Apigenin, a flavonoid found in many plants, has various biological properties. We aimed to investigate the anti-inflammatory and anti-oxidative activity of apigenin against carbon tetrachloride (CCl 4 )-induced acute liver injury in mice and hydrogen peroxide (H 2 O 2 )-induced oxidative stress in HepG2 cells and possible mechanism.
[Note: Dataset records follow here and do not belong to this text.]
(* ===== verification/RestingBook.v ===== *)
(** The book of the strategy's own resting orders ([oq-engine/src/book.rs]):
    two price-sorted vectors and two market queues, searched by binary search
    on insertion and linearly by identifier on removal. *)

From S2P Require Import Prelude Slices Types Order.

Record Resting := mkResting { r_order : Working; r_arrival : Z }.

#[export] Instance Resting_eq_dec : EqDecision Resting.
Proof. solve_decision. Defined.

Definition r_id (r : Resting) : OrderId := w_id (r_order r).
Definition r_price (r : Resting) : option PriceTicks := w_price (r_order r).

Record Book := mkBook {
  bids : list Resting;
  asks : list Resting;
  market_buys : list Resting;
  market_sells : list Resting;
  next_arrival : Z;
}.

(** [opt.is_some_and(f)]. *)
Definition is_some_and {A} (f : A → bool) (o : option A) : bool :=
  match o with Some a => f a | None => false end.

Module Book.
Definition new : Book := mkBook [] [] [] [] 0.

(** Bids, asks, market buys, market sells. *)
Definition iter (b : Book) : list Resting :=
  bids b ++ asks b ++ market_buys b ++ market_sells b.

Definition len (b : Book) : nat :=
  (length (bids b) + length (asks b) + length (market_buys b) + length (market_sells b))%nat.
Definition is_empty (b : Book) : bool := (len b =? 0)%nat.
Definition best_bid (b : Book) : option PriceTicks := r ← head (bids b); r_price r.
Definition best_ask (b : Book) : option PriceTicks := r ← head (asks b); r_price r.
Definition has_market_orders (b : Book) : bool :=
  negb (match market_buys b with [] => true | _ => false end) ||
  negb (match market_sells b with [] => true | _ => false end).

Definition insert (b : Book) (order : Working) : run Book :=
  let resting := mkResting order (next_arrival b) in
  next ← chku64 (next_arrival b + 1);
  mret match w_side order, w_price order with
  | Buy, None => mkBook (bids b) (asks b) (market_buys b ++ [resting]) (market_sells b) next
  | Sell, None => mkBook (bids b) (asks b) (market_buys b) (market_sells b ++ [resting]) next
  | Buy, Some p =>
      let at_ := partition_point (λ r, is_some_and (λ q, p <=? q) (r_price r)) (bids b) in
      mkBook (vec_insert at_ resting (bids b)) (asks b) (market_buys b) (market_sells b) next
  | Sell, Some p =>
      let at_ := partition_point (λ r, is_some_and (λ q, q <=? p) (r_price r)) (asks b) in
      mkBook (bids b) (vec_insert at_ resting (asks b)) (market_buys b) (market_sells b) next
  end.

(** Removal from one vector: the order found, and what is left. *)
Definition take_out (id : OrderId) (side : list Resting) : option (Working * list Resting) :=
  pos ← position (λ r, r_id r =? id) side;
  r ← side !! pos;
  Some (r_order r, delete pos side).

Definition remove (b : Book) (id : OrderId) : option Working * Book :=
  match take_out id (bids b) with
  | Some (w, l) => (Some w, mkBook l (asks b) (market_buys b) (market_sells b) (next_arrival b))
  | None =>
  match take_out id (asks b) with
  | Some (w, l) => (Some w, mkBook (bids b) l (market_buys b) (market_sells b) (next_arrival b))
  | None =>
  match take_out id (market_buys b) with
  | Some (w, l) => (Some w, mkBook (bids b) (asks b) l (market_sells b) (next_arrival b))
  | None =>
  match take_out id (market_sells b) with
  | Some (w, l) => (Some w, mkBook (bids b) (asks b) (market_buys b) l (next_arrival b))
  | None => (None, b)
  end end end end.

Definition contains (b : Book) (id : OrderId) : bool := existsb (λ r, r_id r =? id) (iter b).
Definition resting_ids (b : Book) : list OrderId := r_id <$> iter b.

(** A partial fill keeps its queue position; a completed order leaves. *)
Definition put_back (id : OrderId) (updated : option Working) (side : list Resting)
    : option (list Resting) :=
  pos ← position (λ r, r_id r =? id) side;
  match updated with
  | Some w => r ← side !! pos; Some (<[pos := mkResting w (r_arrival r)]> side)
  | None => Some (delete pos side)
  end.
Lemma rest_min ls w : Forall positive ls → 0 ≤ w → rest ls (Z.min w (total ls)) = rest ls w.
Proof.
  intros Hp. revert w. induction Hp as [|l ls Hl Hp IH]; intros w Hw; simpl; [done|].
  unfold positive in Hl. pose proof (total_nonneg ls Hp).
  destruct (Z.leb_spec (l_qty l) w).
  - rewrite (proj2 (Z.leb_le _ _)) by lia. rewrite <-(IH (w - l_qty l)) by lia. f_equal. lia.
  - rewrite (proj2 (Z.leb_gt _ _)) by lia. do 2 f_equal. lia.
Qed.

Lemma take_eq s q : side_ok s → side_i64 s → i64 q →
  ∃ sw, BookSide.sweep s q = Ret sw ∧
    BookSide.take s q = Ret (sw, BookSide.with_levels s (rest (levels s) (Z.max q 0))).
Proof.
  intros Hs Hi Hq. eexists. split; [by apply sweep_eq|]. unfold BookSide.take. rewrite sweep_eq by done.
  cbn [mbind run_bind taken]. destruct Hs as [_ Hp]. pose proof (total_nonneg _ Hp).
  pose proof (take_loop_rest (levels s) (Z.min (Z.max q 0) (total (levels s))) Hp) as Ht.
  destruct (BookSide.take_loop _ _) as [l' d]. rewrite Ht, rest_min by (lia || done). done.
Qed.

(** Spreading a quantity over the levels in any other way. *)
Definition allocation (ls : list Level) (a : list Z) : Prop :=
  Forall2 (λ l x, 0 ≤ x ≤ l_qty l) ls a.

Fixpoint alloc_cost (ls : list Level) (a : list Z) : Z :=
  match ls, a with
  | l :: ls, x :: a => l_price l * x + alloc_cost ls a
  | _, _ => 0
  end.

(** [sgn] is 1 on the asks, where dearer comes later, and -1 on the bids. *)
Definition sgn_of (desc : bool) : Z := if desc then -1 else 1.
Definition parse_snapshot (payload : list Z) (scales : Scales) : run (result DepthSnapshot ParseError) :=
  if negb (utf8 payload) then mret (Err NotDepth)
  else
    need_field (int_field payload (key "lastUpdateId")) NotDepth (λ id,
    and_then (levels_of payload (key "bids") scales) (λ bids,
    and_then (levels_of payload (key "asks") scales) (λ asks,
    mret (Ok (mkDepthSnapshot id bids asks))))).

(** * What [parse_fixed] returns *)

Lemma scale_loop_places n frac value : 0 ≤ value ≤ I64_MAX → forallb is_digit frac = true →
  scale_loop n frac value = checked i64 (value * 10 ^ Z.of_nat n + places n frac).
Proof.
  revert frac value. induction n as [|n IH]; intros frac value Hv Hf.
  { cbn [scale_loop]. unfold places. cbn [take]. change (digits_value []) with 0. change (10 ^ Z.of_nat 0) with 1.
    rewrite Z.mul_0_l, Z.add_0_r, Z.mul_1_r, checked_some by mlia. done. }
  assert (1 ≤ 10 ^ Z.of_nat n) as Hp by lia. assert (forallb is_digit (tail frac) = true) as Ht.
  { destruct frac; [done|]. by apply andb_true_iff in Hf as [_ ?]. }
  pose proof (places_nonneg n (tail frac) Ht) as Hn.
  rewrite places_S, Nat2Z.inj_succ, Z.pow_succ_r by lia. cbn [scale_loop].
  set (d := match frac with d :: _ => d - 48 | [] => 0 end).
  assert (0 ≤ d ≤ 9) as Hd.
  { subst d. destruct frac; [lia|]. apply andb_true_iff in Hf as [Hf _]. unfold is_digit in Hf. lia. }
  replace (value * (10 * 10 ^ Z.of_nat n) + (d * 10 ^ Z.of_nat n + places n (tail frac)))
    with ((value * 10 + d) * 10 ^ Z.of_nat n + places n (tail frac)) by lia.
  destruct (decide (value * 10 + d ≤ I64_MAX)) as [Hle|Hle].
  - rewrite (checked_some i64 (value * 10)) by mlia. cbn [mbind option_bind].
    assert ((match frac with d :: _ => checked i64 (value * 10 + (d - 48)) | [] => Some (value * 10) end) = Some (value * 10 + d)) as ->.
    { subst d. destruct frac; [f_equal; lia|]. apply checked_some. mlia. }
    cbn [mbind option_bind]. apply IH; [lia|done].
  - rewrite (checked_none i64 (_ + _)) by (unfold i64; nia).
    destruct (decide (value * 10 ≤ I64_MAX)); [|by rewrite checked_none by mlia].
    rewrite checked_some by mlia. cbn [mbind option_bind]. subst d. destruct frac; [lia|]. by rewrite checked_none by mlia.
Qed.

(** The three ways [parse_fixed] reads a sign, a whole and a fraction. *)
Definition fixed_of (neg : bool) (int frac : text) s (scale : nat) : result Z ParseError :=
  if (scale <? length (trim_zeros frac))%nat then Err (TooPrecise s scale)
  else
    match (if bool_decide (int = []) then Some 0 else checked i64 (digits_value int)) ≫= scale_loop scale frac with
    | Some value => Ok (signed neg value)
    | None => Err (BadNumber s)
    end.
Lemma parse_fixed_reading s n : let '(neg, int, frac) := reading s in
  parse_fixed s n =
    if bool_decide (int ++ frac = []) || negb (forallb is_digit int) || negb (forallb is_digit frac) then Err (BadNumber s)
    else fixed_of neg int frac s n.
Proof.
  unfold parse_fixed, reading. destruct (match s with c :: r => if c =? 45 then (true, r) else (false, s) | [] => (false, s) end) as [neg digits].
  case_bool_decide as Hd; [subst digits; by cbn|]. destruct (default (digits, []) (split_once 46 digits)) as [int frac].
  assert (bool_decide (int = []) && bool_decide (frac = []) = bool_decide (int ++ frac = [])) as ->.
  { destruct int, frac; done. }
  destruct (bool_decide (int ++ frac = [])); [done|]. destruct (forallb is_digit int); [|done]. destruct (forallb is_digit frac); [|done].
  by destruct neg.
Qed.
Lemma parse_fixed_cases s n :
  (∃ neg int frac, decimal s neg int frac ∧ parse_fixed s n = fixed_of neg int frac s n) ∨
  ((∀ neg int frac, ¬ decimal s neg int frac) ∧ parse_fixed s n = Err (BadNumber s)).
Proof.
  pose proof (parse_fixed_reading s n) as E. pose proof (reading_text s) as Ht. pose proof (decimal_reading s) as Hr.
  destruct (reading s) as [[neg int] frac]. rewrite E. case_bool_decide as Hn.
  { right. split; [|done]. intros a b c Hd. pose proof (Hr _ _ _ Hd) as [= -> -> ->]. by destruct Hd. }
  destruct (forallb is_digit int) eqn:E4; cbn [negb orb].
  2: { right. split; [|done]. intros a b c Hd. pose proof (Hr _ _ _ Hd) as [= -> -> ->]. destruct Hd. congruence. }
  destruct (forallb is_digit frac) eqn:E5; cbn [negb].
  2: { right. split; [|done]. intros a b c Hd. pose proof (Hr _ _ _ Hd) as [= -> -> ->]. destruct Hd. congruence. }
  left. exists neg, int, frac. done.
Qed.

Lemma parse_fixed_decimal s neg int frac n : decimal s neg int frac → parse_fixed s n = fixed_of neg int frac s n.
Proof.
  intros Hd. pose proof (parse_fixed_reading s n) as E. rewrite (decimal_reading _ _ _ _ Hd) in E. destruct Hd as [_ Hn Hi Hf].
  by rewrite E, bool_decide_false, Hi, Hf by done.
Qed.
Lemma fixed_of_value neg int frac s n : forallb is_digit int = true → forallb is_digit frac = true → (length (trim_zeros frac) ≤ n)%nat →
  ∃ w, 0 ≤ w ∧ worth int frac n w ∧ fixed_of neg int frac s n = if decide (w ≤ I64_MAX) then Ok (signed neg w) else Err (BadNumber s).
Proof.
  intros Hi Hf Hn. exists (digits_value int * 10 ^ Z.of_nat n + places n frac).
  pose proof (digits_value_bound int Hi) as Hb. pose proof (places_nonneg n frac Hf) as Hp.
  assert (1 ≤ 10 ^ Z.of_nat n) by lia. assert (0 ≤ digits_value int * 10 ^ Z.of_nat n) by nia.
  split; [lia|]. split; [by apply worth_places|].
  unfold fixed_of. destruct (Nat.ltb_spec n (length (trim_zeros frac))) as [|_]; [lia|].
  assert ((if bool_decide (int = []) then Some 0 else checked i64 (digits_value int)) = checked i64 (digits_value int)) as ->.
  { case_bool_decide as E; [by subst int|done]. }
  destruct (decide (digits_value int ≤ I64_MAX)) as [Hm|Hm].
  - rewrite (checked_some i64 (digits_value int)) by mlia. cbn [mbind option_bind]. rewrite scale_loop_places by (done || lia).
    unfold checked. do 2 case_decide; try done; unfold i64 in *; lia.
  - rewrite (checked_none i64 (digits_value int)) by mlia. cbn [mbind option_bind]. rewrite decide_False by nia. done.
Qed.
(** A number is read exactly or refused: what [parse_fixed] returns is worth
    what the text says, in units of the scale; a text is too precise only when
    no integer at that scale is worth it; a text refused as a bad number is not
    a plain decimal, or is worth more than an [i64] holds. *)
Theorem parse_fixed_is_exact s n :
  match parse_fixed s n with
  | Ok v => ∃ neg int frac w, decimal s neg int frac ∧ worth int frac n w ∧ 0 ≤ w ≤ I64_MAX ∧ v = signed neg w
  | Err (TooPrecise t m) => t = s ∧ m = n ∧ ∃ neg int frac, decimal s neg int frac ∧ ∀ w, ¬ worth int frac n w
  | Err (BadNumber t) => t = s ∧ ∀ neg int frac, decimal s neg int frac → ∃ w, worth int frac n w ∧ I64_MAX < w
  | Err _ => False
  end.
Proof.
  destruct (parse_fixed_cases s n) as [(neg & int & frac & Hd & ->)|[H ->]]; [|split; [done|]; intros a b c Hc; by destruct (H a b c)].
  pose proof Hd as [_ _ Hi Hf]. destruct (Nat.leb_spec (length (trim_zeros frac)) n) as [Hn|Hn].
  - destruct (fixed_of_value neg int frac s n Hi Hf Hn) as (w & H0 & Hw & ->). case_decide as Hm.
    + exists neg, int, frac, w. auto.
    + split; [done|]. intros a b c Hc. pose proof (decimal_reading _ _ _ _ Hd) as E. rewrite (decimal_reading _ _ _ _ Hc) in E. injection E as -> -> ->.
      exists w. split; [done|lia].
  - unfold fixed_of. rewrite (proj2 (Nat.ltb_lt _ _)) by done. split_and!; [done|done|]. exists neg, int, frac. split; [done|].
    intros w. by apply too_precise_inexact.
Qed.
In vivo , apigenin significantly reduced alanine aminotransferase (ALT) and aspartate aminotransferase (AST) activity in serum of mice challenged by CCl 4 and markedly alleviated the lipid peroxidation as indicated by the increased level of superoxide dismutase (SOD), reduced glutathione (GSH), glutathione peroxidases (GSH-Px) and catalase (CAT), and the decreased malondialdehyde (MDA) in liver tissue. Apigenin also ameliorated inflammation by downregulating tumor necrosis factor-alpha (TNF-α), interleukin-6 (IL-6), and upregulating IL-10. Consistently, the elevated ALT and AST level; the impaired balance between SOD, GSH activity, and excessive ROS; and the increased gene expression of TNF-α and IL-6 resulting from H 2 O 2 -induced oxidative stress were restored by apigenin. Moreover, the results from Western blot, real-time qPCR, and immunofluorescence assay indicated that apigenin enhanced the activity of TNF receptor-associated factor (TRAF) 2/3 and cellular inhibitor of apoptosis protein (c-IAP) 1, ameliorated NF-κB-inducing kinase (NIK), and mediated the nuclear translocation of NF-κB2, therefore had an inhibitory effect on the non-canonical NF-κB pathway which was activated in both models. siNIK canceled the protective effect of apigenin on H 2 O 2 -induced HepG2 cells. Altogether, our results demonstrated that apigenin mitigated liver injury by ameliorating inflammation and oxidative stress through suppression of the non-canonical NF-κB pathway, indicating the potential of apigenin for treatment of the liver injury.